> [Exercise brief] Could you reproduce the lines below from the one with "scheduler := Scheduler.zero_controller;" through the one with "Connpool.fail_streak := 0;"? Keep both ends and add nothing.

___ Material for the task

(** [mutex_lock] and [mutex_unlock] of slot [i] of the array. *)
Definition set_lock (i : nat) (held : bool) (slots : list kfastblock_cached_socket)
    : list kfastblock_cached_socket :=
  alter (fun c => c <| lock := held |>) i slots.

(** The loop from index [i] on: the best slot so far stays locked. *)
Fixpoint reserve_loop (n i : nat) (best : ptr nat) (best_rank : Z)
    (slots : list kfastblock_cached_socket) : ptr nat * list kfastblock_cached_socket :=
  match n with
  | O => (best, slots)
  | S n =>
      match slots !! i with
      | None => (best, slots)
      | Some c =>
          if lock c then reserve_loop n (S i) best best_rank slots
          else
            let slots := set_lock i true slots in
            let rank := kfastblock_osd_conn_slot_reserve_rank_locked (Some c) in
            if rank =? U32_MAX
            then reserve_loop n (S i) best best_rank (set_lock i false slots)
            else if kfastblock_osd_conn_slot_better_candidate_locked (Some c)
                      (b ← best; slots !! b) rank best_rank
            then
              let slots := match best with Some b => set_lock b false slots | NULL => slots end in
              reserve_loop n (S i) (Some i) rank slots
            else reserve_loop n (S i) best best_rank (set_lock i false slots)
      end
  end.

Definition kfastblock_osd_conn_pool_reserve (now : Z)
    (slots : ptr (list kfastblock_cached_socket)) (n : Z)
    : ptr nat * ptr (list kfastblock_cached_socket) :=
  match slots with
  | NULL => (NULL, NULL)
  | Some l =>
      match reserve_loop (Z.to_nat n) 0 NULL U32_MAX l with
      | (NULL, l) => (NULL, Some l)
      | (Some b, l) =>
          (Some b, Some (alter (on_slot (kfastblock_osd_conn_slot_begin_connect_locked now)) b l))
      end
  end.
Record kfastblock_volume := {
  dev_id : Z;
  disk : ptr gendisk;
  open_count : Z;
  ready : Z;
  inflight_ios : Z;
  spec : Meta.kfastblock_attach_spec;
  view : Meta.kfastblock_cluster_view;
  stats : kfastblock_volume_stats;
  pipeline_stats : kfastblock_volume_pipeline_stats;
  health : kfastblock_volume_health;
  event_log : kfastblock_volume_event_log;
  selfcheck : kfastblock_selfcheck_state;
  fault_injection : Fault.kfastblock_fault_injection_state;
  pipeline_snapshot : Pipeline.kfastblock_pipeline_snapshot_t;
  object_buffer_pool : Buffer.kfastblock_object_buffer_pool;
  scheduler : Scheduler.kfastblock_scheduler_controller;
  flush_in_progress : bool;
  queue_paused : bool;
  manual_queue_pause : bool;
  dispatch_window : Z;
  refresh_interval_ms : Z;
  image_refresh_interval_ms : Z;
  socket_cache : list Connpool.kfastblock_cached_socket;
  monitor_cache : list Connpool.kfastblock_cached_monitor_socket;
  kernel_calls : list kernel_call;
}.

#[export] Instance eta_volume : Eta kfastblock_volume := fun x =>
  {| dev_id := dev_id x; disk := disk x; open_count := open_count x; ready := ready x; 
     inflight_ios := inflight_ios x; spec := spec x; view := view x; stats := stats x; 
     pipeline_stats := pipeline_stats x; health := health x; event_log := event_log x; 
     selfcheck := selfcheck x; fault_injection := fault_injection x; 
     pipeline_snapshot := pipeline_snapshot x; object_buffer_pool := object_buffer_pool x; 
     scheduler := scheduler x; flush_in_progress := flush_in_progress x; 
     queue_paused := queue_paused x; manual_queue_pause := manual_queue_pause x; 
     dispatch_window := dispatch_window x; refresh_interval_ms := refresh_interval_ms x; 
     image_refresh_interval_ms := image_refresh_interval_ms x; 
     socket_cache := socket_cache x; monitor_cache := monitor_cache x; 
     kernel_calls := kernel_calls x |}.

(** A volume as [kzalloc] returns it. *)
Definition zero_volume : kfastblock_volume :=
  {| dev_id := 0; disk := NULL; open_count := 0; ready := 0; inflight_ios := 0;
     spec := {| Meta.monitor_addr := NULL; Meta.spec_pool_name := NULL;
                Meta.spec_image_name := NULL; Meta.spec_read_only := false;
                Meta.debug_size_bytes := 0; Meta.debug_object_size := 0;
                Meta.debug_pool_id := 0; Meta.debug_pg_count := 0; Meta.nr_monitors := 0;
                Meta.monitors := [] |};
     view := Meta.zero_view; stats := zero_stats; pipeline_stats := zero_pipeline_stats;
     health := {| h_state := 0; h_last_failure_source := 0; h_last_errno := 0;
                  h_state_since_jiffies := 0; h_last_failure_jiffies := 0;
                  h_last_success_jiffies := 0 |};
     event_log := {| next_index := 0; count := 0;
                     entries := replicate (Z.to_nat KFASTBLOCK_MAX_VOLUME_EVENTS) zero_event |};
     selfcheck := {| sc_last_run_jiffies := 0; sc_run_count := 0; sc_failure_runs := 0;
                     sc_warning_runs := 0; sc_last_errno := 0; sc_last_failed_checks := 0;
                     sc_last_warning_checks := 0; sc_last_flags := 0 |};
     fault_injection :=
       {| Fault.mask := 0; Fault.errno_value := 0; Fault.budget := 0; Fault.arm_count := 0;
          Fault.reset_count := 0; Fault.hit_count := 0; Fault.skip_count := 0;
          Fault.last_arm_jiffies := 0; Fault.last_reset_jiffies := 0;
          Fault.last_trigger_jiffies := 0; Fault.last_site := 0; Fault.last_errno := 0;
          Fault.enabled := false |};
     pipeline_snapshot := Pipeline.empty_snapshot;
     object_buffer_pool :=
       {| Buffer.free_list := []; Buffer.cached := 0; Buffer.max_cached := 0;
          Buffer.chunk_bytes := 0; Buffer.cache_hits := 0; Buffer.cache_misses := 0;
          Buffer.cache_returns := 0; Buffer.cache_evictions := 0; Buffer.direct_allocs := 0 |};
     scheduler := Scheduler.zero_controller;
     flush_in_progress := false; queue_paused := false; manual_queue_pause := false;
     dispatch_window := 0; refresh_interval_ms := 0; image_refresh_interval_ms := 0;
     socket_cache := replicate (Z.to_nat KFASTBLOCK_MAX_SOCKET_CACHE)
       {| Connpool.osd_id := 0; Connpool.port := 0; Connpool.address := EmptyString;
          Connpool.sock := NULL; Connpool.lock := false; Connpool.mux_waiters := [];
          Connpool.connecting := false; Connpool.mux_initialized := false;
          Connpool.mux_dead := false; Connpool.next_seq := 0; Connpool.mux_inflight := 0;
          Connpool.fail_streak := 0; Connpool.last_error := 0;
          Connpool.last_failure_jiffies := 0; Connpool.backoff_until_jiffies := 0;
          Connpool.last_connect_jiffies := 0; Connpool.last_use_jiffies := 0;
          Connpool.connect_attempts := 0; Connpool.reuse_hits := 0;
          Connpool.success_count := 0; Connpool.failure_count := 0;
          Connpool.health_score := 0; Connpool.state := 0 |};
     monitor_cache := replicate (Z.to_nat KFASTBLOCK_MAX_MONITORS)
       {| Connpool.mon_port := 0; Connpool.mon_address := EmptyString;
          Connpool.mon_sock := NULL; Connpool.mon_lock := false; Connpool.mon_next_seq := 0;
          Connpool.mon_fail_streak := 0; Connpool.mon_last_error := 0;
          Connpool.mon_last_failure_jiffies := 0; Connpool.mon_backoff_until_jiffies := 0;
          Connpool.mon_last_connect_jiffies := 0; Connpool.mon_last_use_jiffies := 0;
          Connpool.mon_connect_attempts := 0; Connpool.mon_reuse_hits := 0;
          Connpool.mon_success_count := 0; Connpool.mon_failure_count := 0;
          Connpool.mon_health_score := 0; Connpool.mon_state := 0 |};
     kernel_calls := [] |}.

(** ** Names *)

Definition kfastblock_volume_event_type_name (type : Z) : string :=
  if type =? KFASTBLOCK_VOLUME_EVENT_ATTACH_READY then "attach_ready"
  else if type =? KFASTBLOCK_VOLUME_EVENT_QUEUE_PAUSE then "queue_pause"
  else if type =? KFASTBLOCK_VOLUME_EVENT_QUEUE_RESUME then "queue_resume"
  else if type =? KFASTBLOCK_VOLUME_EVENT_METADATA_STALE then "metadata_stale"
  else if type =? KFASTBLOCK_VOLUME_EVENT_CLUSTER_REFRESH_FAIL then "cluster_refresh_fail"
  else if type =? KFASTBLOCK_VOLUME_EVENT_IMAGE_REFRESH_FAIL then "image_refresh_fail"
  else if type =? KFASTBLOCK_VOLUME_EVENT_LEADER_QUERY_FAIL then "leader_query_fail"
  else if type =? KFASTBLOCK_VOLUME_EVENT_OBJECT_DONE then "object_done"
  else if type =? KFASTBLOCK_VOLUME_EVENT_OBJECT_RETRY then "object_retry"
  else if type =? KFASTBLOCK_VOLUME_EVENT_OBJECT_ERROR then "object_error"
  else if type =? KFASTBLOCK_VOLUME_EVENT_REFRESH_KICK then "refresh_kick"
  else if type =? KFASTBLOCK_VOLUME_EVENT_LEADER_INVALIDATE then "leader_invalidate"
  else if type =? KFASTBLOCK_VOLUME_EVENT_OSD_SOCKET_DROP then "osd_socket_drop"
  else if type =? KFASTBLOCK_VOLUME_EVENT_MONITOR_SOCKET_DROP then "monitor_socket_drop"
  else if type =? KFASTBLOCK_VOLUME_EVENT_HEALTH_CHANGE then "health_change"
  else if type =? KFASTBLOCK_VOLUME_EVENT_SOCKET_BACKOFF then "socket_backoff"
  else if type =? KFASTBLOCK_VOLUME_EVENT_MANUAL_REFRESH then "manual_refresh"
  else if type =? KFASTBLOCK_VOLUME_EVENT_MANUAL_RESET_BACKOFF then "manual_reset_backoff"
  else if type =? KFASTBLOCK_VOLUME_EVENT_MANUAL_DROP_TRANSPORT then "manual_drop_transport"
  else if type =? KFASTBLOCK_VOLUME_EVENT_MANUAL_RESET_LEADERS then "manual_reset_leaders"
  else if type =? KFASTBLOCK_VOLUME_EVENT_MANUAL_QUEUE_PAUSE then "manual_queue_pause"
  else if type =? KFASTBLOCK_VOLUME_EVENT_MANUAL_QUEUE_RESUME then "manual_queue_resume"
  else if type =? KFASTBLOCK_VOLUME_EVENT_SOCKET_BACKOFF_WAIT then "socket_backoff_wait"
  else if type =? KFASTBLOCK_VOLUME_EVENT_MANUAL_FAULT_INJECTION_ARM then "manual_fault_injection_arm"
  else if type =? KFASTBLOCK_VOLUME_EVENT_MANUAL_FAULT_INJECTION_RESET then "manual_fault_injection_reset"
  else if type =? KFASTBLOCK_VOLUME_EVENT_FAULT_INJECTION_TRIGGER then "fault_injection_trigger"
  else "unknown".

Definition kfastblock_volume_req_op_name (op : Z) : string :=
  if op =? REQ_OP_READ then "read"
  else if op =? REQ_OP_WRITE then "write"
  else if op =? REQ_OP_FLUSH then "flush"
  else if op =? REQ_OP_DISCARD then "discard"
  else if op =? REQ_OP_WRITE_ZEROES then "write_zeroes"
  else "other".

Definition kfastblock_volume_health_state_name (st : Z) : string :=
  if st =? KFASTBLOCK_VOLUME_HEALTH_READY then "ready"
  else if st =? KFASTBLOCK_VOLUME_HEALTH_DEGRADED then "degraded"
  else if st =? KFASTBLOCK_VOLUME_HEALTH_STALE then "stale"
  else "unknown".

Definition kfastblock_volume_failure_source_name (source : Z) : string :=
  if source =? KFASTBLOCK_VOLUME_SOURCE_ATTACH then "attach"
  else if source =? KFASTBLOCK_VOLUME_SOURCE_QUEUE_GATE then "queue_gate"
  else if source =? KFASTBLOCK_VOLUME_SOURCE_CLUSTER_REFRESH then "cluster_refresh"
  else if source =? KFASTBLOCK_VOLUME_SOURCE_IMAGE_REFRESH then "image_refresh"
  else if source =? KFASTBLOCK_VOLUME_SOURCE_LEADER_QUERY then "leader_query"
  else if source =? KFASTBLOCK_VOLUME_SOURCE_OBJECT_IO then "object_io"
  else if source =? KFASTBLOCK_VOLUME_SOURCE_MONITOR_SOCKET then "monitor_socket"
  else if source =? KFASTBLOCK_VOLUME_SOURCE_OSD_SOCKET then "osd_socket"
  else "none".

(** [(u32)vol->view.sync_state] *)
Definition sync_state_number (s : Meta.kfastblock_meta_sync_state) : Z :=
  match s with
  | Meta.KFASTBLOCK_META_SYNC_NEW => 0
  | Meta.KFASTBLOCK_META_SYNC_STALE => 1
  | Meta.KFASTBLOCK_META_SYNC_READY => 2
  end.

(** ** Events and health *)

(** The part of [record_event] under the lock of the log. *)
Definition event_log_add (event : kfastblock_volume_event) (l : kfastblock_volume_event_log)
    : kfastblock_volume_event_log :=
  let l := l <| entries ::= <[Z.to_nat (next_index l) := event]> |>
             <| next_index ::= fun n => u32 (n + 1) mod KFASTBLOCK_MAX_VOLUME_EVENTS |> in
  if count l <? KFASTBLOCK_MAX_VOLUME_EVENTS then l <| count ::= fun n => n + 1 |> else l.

______

> [Output of the exercise]
     scheduler := Scheduler.zero_controller;
     flush_in_progress := false; queue_paused := false; manual_queue_pause := false;
     dispatch_window := 0; refresh_interval_ms := 0; image_refresh_interval_ms := 0;
     socket_cache := replicate (Z.to_nat KFASTBLOCK_MAX_SOCKET_CACHE)
       {| Connpool.osd_id := 0; Connpool.port := 0; Connpool.address := EmptyString;
          Connpool.sock := NULL; Connpool.lock := false; Connpool.mux_waiters := [];
          Connpool.connecting := false; Connpool.mux_initialized := false;
          Connpool.mux_dead := false; Connpool.next_seq := 0; Connpool.mux_inflight := 0;
          Connpool.fail_streak := 0; Connpool.last_error := 0;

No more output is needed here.